--- Material provided ---

(* ===== verification/ClientSync.v ===== *)
(** * Client/TcpConnSync.{h,cpp}, RpcClientImpl and its synchronous calls

    One thread makes a call at a time ([call_mutex_]). The state is the RpcClientImpl with
    the connections it may hold, one for synchronous and one for asynchronous calls, and
    the one call timer both kinds of call share; asio's blocking operations are the class
    [AsioSync] over the state of the network. While a call blocks, the io_service's thread
    may run the call timer's handler: a blocking operation reports whether that happened.
    The members [cwire] and [crcvd] are history: the bytes written and read so far. *)

From Stdlib Require Import ZArith Lia Init.Byte.
From stdpp Require Import base list strings gmap.
From S2P Require Import Prelude Endian Message Buffer RpcMessage NetConn ClientConf ClientAsync.

(** Blocking operations: connect; read at least [n] bytes; write a block. The [bool] tells
    that the call timer expired while the operation blocked. *)
Class AsioSync (P : Type) := {
  asio_connect : P -> error_code * P;
  asio_read : Z -> P -> (error_code * bytes * bool) * P;
  asio_write : bytes -> P -> (error_code * Z * bool) * P
}.

(** [transfer_at_least(n)] into [io_block_], [transfer_exactly(k)]. *)
Class AsioSyncLaws (P : Type) `{AsioSync P} := {
  read_enough n p data fired p' :
    asio_read n p = (ec_success, data, fired, p') -> n <= len data <= kFixedIoBufferSize;
  write_all b p k fired p' : asio_write b p = (ec_success, k, fired, p') -> k = len b
}.

Record TcpConnSync := mkTcpConnSync {
  base_ : NetConn;
  recv_bound_ : IOBound;
  send_bound_ : IOBound
}.

Definition TcpConnSync_new (sock : Socket) : TcpConnSync :=
  let base := NetConn_new sock in
  let base := upd_socket (sock_call_add (CallNoDelay true)) base in
  let base := upd_socket (sock_call_add (CallNonBlocking false)) base in
  mkTcpConnSync (set_conn_stat kWorking base) IOBound_new IOBound_new.

Definition upd_recv (f : IOBound -> IOBound) (c : TcpConnSync) : TcpConnSync :=
  mkTcpConnSync (base_ c) (f (recv_bound_ c)) (send_bound_ c).
Definition upd_send (f : IOBound -> IOBound) (c : TcpConnSync) : TcpConnSync :=
  mkTcpConnSync (base_ c) (recv_bound_ c) (f (send_bound_ c)).
Definition set_base (b : NetConn) (c : TcpConnSync) : TcpConnSync :=
  mkTcpConnSync b (recv_bound_ c) (send_bound_ c).

Definition conn_stat (c : TcpConnSync) : ConnStat := conn_stat_ (base_ c).
Definition recv_data (c : TcpConnSync) : bytes := data_ (buffer_ (recv_bound_ c)).
Definition send_data (c : TcpConnSync) : bytes := data_ (buffer_ (send_bound_ c)).

(** [rpc_call_timer_]: a null pointer, a timer nobody waits for, or one whose handler was
    bound with [sync]. *)
Inductive call_timer :=
| TimerNull
| TimerIdle
| TimerWaits (sync : bool).

#[export] Instance call_timer_eq_dec : EqDecision call_timer.
Proof. solve_decision. Defined.

Record RpcClientImpl (P : Type) := mkImpl {
  conn_sync_ : option TcpConnSync;
  was_timeout_ : bool;
  rpc_call_timer_ : call_timer;
  async_half : AsyncHalf;
  peer : P;
  cwire : bytes;
  crcvd : bytes
}.
Arguments mkImpl {P}.
Arguments conn_sync_ {P}.
Arguments was_timeout_ {P}.
Arguments rpc_call_timer_ {P}.
Arguments async_half {P}.
Arguments peer {P}.
Arguments cwire {P}.
Arguments crcvd {P}.

Section Sync.
Context `{Host} `{AssertMode} {P : Type} `{!AsioSync P}.
Variable setting : RpcClientSetting.
Abbreviation Impl := (RpcClientImpl P).

Definition set_conn (c : option TcpConnSync) (i : Impl) : Impl :=
  mkImpl c (was_timeout_ i) (rpc_call_timer_ i) (async_half i) (peer i) (cwire i) (crcvd i).
Definition set_was_timeout (b : bool) (i : Impl) : Impl :=
  mkImpl (conn_sync_ i) b (rpc_call_timer_ i) (async_half i) (peer i) (cwire i) (crcvd i).
Definition set_timer (t : call_timer) (i : Impl) : Impl :=
  mkImpl (conn_sync_ i) (was_timeout_ i) t (async_half i) (peer i) (cwire i) (crcvd i).
Definition set_async_half (h : AsyncHalf) (i : Impl) : Impl :=
  mkImpl (conn_sync_ i) (was_timeout_ i) (rpc_call_timer_ i) h (peer i) (cwire i) (crcvd i).
Definition set_peer (p : P) (i : Impl) : Impl :=
  mkImpl (conn_sync_ i) (was_timeout_ i) (rpc_call_timer_ i) (async_half i) p (cwire i) (crcvd i).
Definition add_wire (b : bytes) (i : Impl) : Impl :=
  mkImpl (conn_sync_ i) (was_timeout_ i) (rpc_call_timer_ i) (async_half i) (peer i) (cwire i ++ b) (crcvd i).
Definition add_rcvd (b : bytes) (i : Impl) : Impl :=
  mkImpl (conn_sync_ i) (was_timeout_ i) (rpc_call_timer_ i) (async_half i) (peer i) (cwire i) (crcvd i ++ b).

(** A member access through [conn_sync_]; a null pointer is undefined behaviour. *)
Definition on_sync {A} (m : M TcpConnSync A) : M Impl A := fun i =>
  match conn_sync_ i with
  | None => Undefined
  | Some c =>
      match m c with
      | Done (a, c') => Done (a, set_conn (Some c') i)
      | AssertFailed => AssertFailed
      | Undefined => Undefined
      | OutOfFuel => OutOfFuel
      end
  end.

Definition on_base {A} (m : M NetConn A) : M TcpConnSync A := zoom base_ set_base m.

Definition shutdown_and_close_socket : M TcpConnSync unit :=
  on_base (sock_shutdown_and_close Shut_kBoth).

(** An operation of the asynchronous half. *)
Definition on_half {A} (m : M AsyncHalf A) : M Impl A := zoom async_half set_async_half m.

(** ** The call timer *)

Definition rpc_call_timeout (ec : error_code) (sync : bool) : M Impl unit :=
  match ec with
  | ec_success =>
      _ ← modify (set_was_timeout true);
      if sync then on_sync shutdown_and_close_socket
      else on_half (on_async (on_conn ClientAsync.shutdown_and_close_socket))
  | _ => mret tt
  end.

(** The timer's handler runs, if the timer is waited for. *)
Definition timer_fires : M Impl unit :=
  t ← gets rpc_call_timer_;
  match t with
  | TimerWaits sync => _ ← modify (set_timer TimerIdle); rpc_call_timeout ec_success sync
  | _ => mret tt
  end.

(** A wait that was under way is cancelled, whichever kind of call it was for; its handler
    does nothing with [operation_aborted]. *)
Definition set_rpc_call_timeout (sec : Z) (sync : bool) : M Impl unit :=
  if sec =? 0 then mret tt else
  _ ← safe_assert (0 <? sec);
  _ ← modify (set_was_timeout false);
  modify (set_timer (TimerWaits sync)).

(** ** Blocking operations *)

(** [boost::asio::read(socket, buffer(recv_bound_.io_block_), transfer_at_least(n), ec)] *)
Definition sock_read (n : Z) : M Impl (error_code * Z) :=
  p ← gets peer;
  let '(ec, data, fired, p') := asio_read n p in
  _ ← modify (set_peer p');
  _ ← on_sync (modify (upd_recv (fill_io_block data)));
  _ ← when (bool_decide (ec = ec_success)) (modify (add_rcvd data));
  _ ← when fired timer_fires;
  mret (ec, len data).

(** [boost::asio::write(socket, buffer(send_bound_.io_block_, n), transfer_exactly(n), ec)] *)
Definition sock_write (n : Z) : M Impl (error_code * Z) :=
  block ← on_sync (gets (fun c => ztake n (io_block_ (send_bound_ c))));
  p ← gets peer;
  let '(ec, k, fired, p') := asio_write block p in
  _ ← modify (set_peer p');
  _ ← modify (add_wire (ztake k block));
  _ ← when fired timer_fires;
  mret (ec, k).

(** ** TcpConnSync *)

Definition ec_closes_socket (ec : error_code) : bool :=
  match ec with
  | ec_connection_reset | ec_timed_out | ec_bad_descriptor => true
  | ec_eof => true
  | ec_operation_aborted => false
  | _ => true
  end.

Definition handle_socket_ec (ec : error_code) : M TcpConnSync bool :=
  let close_socket := ec_closes_socket ec in
  _ ← when close_socket (on_base (sock_shutdown_and_close Shut_kBoth));
  mret close_socket.

Definition recv_consume (sz : Z) : M TcpConnSync bytes := fun c =>
  let '(_, str, b) := consume [] sz (buffer_ (recv_bound_ c)) in
  Done (str, upd_recv (set_buffer b) c).

Definition parse_header : M TcpConnSync Z :=
  n ← gets (fun c => get_length (buffer_ (recv_bound_ c)));
  if n <? sizeof_Header then mret 1 else
  _ ← safe_assert (sizeof_Header <=? n);
  head_str ← recv_consume sizeof_Header;
  _ ← modify (upd_recv (set_ib_header (header_of_mem head_str)));
  _ ← modify (upd_recv (fun io => set_ib_header (from_net_endian (ib_header_ io)) io));
  h ← gets (fun c => ib_header_ (recv_bound_ c));
  if negb (magic h =? kHeaderMagic) || negb (version h =? kHeaderVersion) then mret (-1) else
  if negb (cl_recv_max_msg_size_ setting =? 0) && (cl_recv_max_msg_size_ setting <? length_ h)
  then mret (-1) else
  mret 0.

(** The second component is the out-parameter [msg]. *)
Definition parse_msg_body : M TcpConnSync (Z * Message) :=
  n ← gets (fun c => get_length (buffer_ (recv_bound_ c)));
  h ← gets (fun c => ib_header_ (recv_bound_ c));
  if n <? length_ h then mret (1, Message_default) else
  _ ← safe_assert (length_ h <=? n);
  msg_str ← recv_consume (length_ h);
  mret (0, mkMessage h msg_str).

(** [recv_bound_.buffer_.append_internal(std::string(io_block_, n))] *)
Definition append_received (n : Z) : M TcpConnSync unit :=
  modify (upd_recv (fun io =>
    set_buffer (append_internal (ztake n (io_block_ io)) (buffer_ io)).2 io)).

(** The two reading loops: [false] when one returned with an error. *)
Fixpoint read_head_loop (fuel : nat) : M Impl bool :=
  match fuel with
  | O => out_of_fuel
  | S fuel =>
      bytes_read ← on_sync (gets (fun c => get_length (buffer_ (recv_bound_ c))));
      if bytes_read <? sizeof_Header then
        r ← sock_read (sizeof_Header - bytes_read);
        if ec_failed (fst r) then _ ← on_sync (handle_socket_ec (fst r)); mret false
        else _ ← on_sync (append_received (snd r)); read_head_loop fuel
      else mret true
  end.

Fixpoint read_body_loop (fuel : nat) : M Impl bool :=
  match fuel with
  | O => out_of_fuel
  | S fuel =>
      n ← on_sync (gets (fun c => get_length (buffer_ (recv_bound_ c))));
      h ← on_sync (gets (fun c => ib_header_ (recv_bound_ c)));
      if n <? length_ h then
        let to_read := Z.min (uint32_t(length_ h - n)) kFixedIoBufferSize in
        r ← sock_read to_read;
        if ec_failed (fst r) then _ ← on_sync (handle_socket_ec (fst r)); mret false
        else _ ← on_sync (append_received (snd r)); read_body_loop fuel
      else mret true
  end.

(** Every round of the body's loop makes progress. *)
Definition body_fuel (c : TcpConnSync) : nat :=
  S (Z.to_nat (length_ (ib_header_ (recv_bound_ c)))).

Definition do_read_msg : M Impl (bool * Message) :=
  stat ← on_sync (gets conn_stat);
  if negb (bool_decide (stat = kWorking)) then mret (false, Message_default) else
  fuel ← on_sync (gets body_fuel);
  ok ← read_body_loop fuel;
  if negb ok then mret (false, Message_default) else
  r ← on_sync parse_msg_body;
  if fst r =? 0 then mret (true, snd r)
  else _ ← on_sync (on_base (sock_shutdown_and_close Shut_kBoth)); mret (false, snd r).

Definition do_read : M Impl (bool * Message) :=
  stat ← on_sync (gets conn_stat);
  if negb (bool_decide (stat = kWorking)) then mret (false, Message_default) else
  ok ← read_head_loop 17;
  if negb ok then mret (false, Message_default) else
  ret ← on_sync parse_header;
  if ret =? 0 then do_read_msg
  else _ ← on_sync (on_base (sock_shutdown_and_close Shut_kBoth)); mret (false, Message_default).

(** [send_bound_.buffer_.consume(send_bound_.io_block_, sz)] *)
Definition send_consume (sz : Z) : M TcpConnSync bool := fun c =>
  match consume_raw (Some (io_block_ (send_bound_ c))) sz (buffer_ (send_bound_ c)) with
  | Done (r, st, b) =>
      Done (r, upd_send (fun io => set_buffer b (set_io_block (default [] st) io)) c)
  | _ => Undefined
  end.

(** The writing loop; one round takes a byte or more off the buffer. *)
Fixpoint write_loop (fuel : nat) : M Impl bool :=
  match fuel with
  | O => out_of_fuel
  | S fuel =>
      n ← on_sync (gets (fun c => get_length (buffer_ (send_bound_ c))));
      if 0 <? n then
        let to_write := Z.min n kFixedIoBufferSize in
        _ ← on_sync (send_consume to_write);
        r ← sock_write to_write;
        if ec_failed (fst r) then _ ← on_sync (handle_socket_ec (fst r)); mret false
        else _ ← safe_assert (snd r =? to_write); write_loop fuel
      else mret true
  end.

Definition do_write : M Impl bool :=
  stat ← on_sync (gets conn_stat);
  if negb (bool_decide (stat = kWorking)) then mret false else
  fuel ← on_sync (gets (fun c => S (length (send_data c))));
  write_loop fuel.

Definition recv_net_message : M Impl (bool * Message) := do_read.

Definition send_net_message (msg : Message) : M Impl bool :=
  if negb (cl_send_max_msg_size_ setting =? 0) &&
     (cl_send_max_msg_size_ setting <? length_ (header_ msg))
  then mret false else
  _ ← on_sync (modify (upd_send (fun io => set_buffer (append msg (buffer_ io)).2 io)));
  do_write.

(** ** RpcClientImpl *)

Definition send_rpc_message (rpc_request_message : RpcRequestMessage) : M Impl bool :=
  send_net_message (Message_of_data (RpcRequestMessage_net_str rpc_request_message)).

Definition recv_rpc_message : M Impl (bool * Message) := recv_net_message.

(** A call failed on the network. *)
Definition call_failed (st : RpcClientStatus) : M Impl (RpcClientStatus * option bytes) :=
  _ ← modify (set_conn None);
  timeout ← gets was_timeout_;
  mret (if (timeout : bool) then Status_RPC_CALL_TIMEOUT else st, None).

(** The end of a call: the answer is parsed and checked. *)
Definition check_response (service_id opcode : Z) (payload : bytes)
    : outcome (RpcClientStatus * option bytes) :=
  match RpcResponseMessageParse payload RpcResponseMessage_default with
  | Done (ok, rpc_response_message) =>
      let h := rs_header_ rpc_response_message in
      Done
        (if negb ok then (Status_RECV_FORMAT_ERROR, None)
         else if negb (rs_magic h =? kRpcHeaderMagic) || negb (rs_service_id h =? service_id) ||
                 negb (rs_opcode h =? opcode) then (Status_RECV_FORMAT_ERROR, None)
         else if negb (rs_status h =? response_code Resp_OK) then (uint8_t(rs_status h), None)
         else (Status_OK, Some (rs_payload_ rpc_response_message)))
  | AssertFailed => AssertFailed
  | Undefined => Undefined
  | OutOfFuel => OutOfFuel
  end.

(** Use the outcome of a computation that changes nothing. *)
Definition from_outcome {A} (r : outcome A) : M Impl A := fun i =>
  match r with
  | Done a => Done (a, i)
  | AssertFailed => AssertFailed
  | Undefined => Undefined
  | OutOfFuel => OutOfFuel
  end.

(** The part of a call after the connection was made. *)
Definition call_connected (service_id opcode : Z) (payload : bytes) (timeout_sec : Z)
    : M Impl (RpcClientStatus * option bytes) :=
  let rpc_request_message := RpcRequestMessage_new service_id opcode payload in
  _ ← when (0 <? timeout_sec) (set_rpc_call_timeout timeout_sec true);
  sent ← send_rpc_message rpc_request_message;
  if negb sent then call_failed Status_NETWORK_SEND_ERROR else
  r ← recv_rpc_message;
  if negb (fst r) then call_failed Status_NETWORK_RECV_ERROR else
  from_outcome (check_response service_id opcode (payload_ (snd r))).

(** [call_RPC(service_id, opcode, payload, respload, timeout_sec)]: the status and, when
    it was assigned, [respload]. *)
Definition call_RPC (service_id opcode : Z) (payload : bytes) (timeout_sec : Z)
    : M Impl (RpcClientStatus * option bytes) :=
  conn ← gets conn_sync_;
  match conn with
  | Some _ => call_connected service_id opcode payload timeout_sec
  | None =>
      p ← gets peer;
      let '(ec, p') := asio_connect p in
      _ ← modify (set_peer p');
      if ec_failed ec then mret (Status_NETWORK_CONNECT_ERROR, None) else
      _ ← modify (set_conn (Some (TcpConnSync_new Socket_new)));
      call_connected service_id opcode payload timeout_sec
  end.

End Sync.

(** [RpcClientImpl(client_setting)] *)
Definition RpcClientImpl_new {P} (p : P) : RpcClientImpl P :=
  mkImpl None false TimerNull AsyncHalf_new p [] [].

---

- _Try it_
Report each line of the data in which "RpcClientStatus" occurs.

- _Exercise answer_
Definition call_failed (st : RpcClientStatus) : M Impl (RpcClientStatus * option bytes) :=
    : outcome (RpcClientStatus * option bytes) :=
    : M Impl (RpcClientStatus * option bytes) :=
    : M Impl (RpcClientStatus * option bytes) :=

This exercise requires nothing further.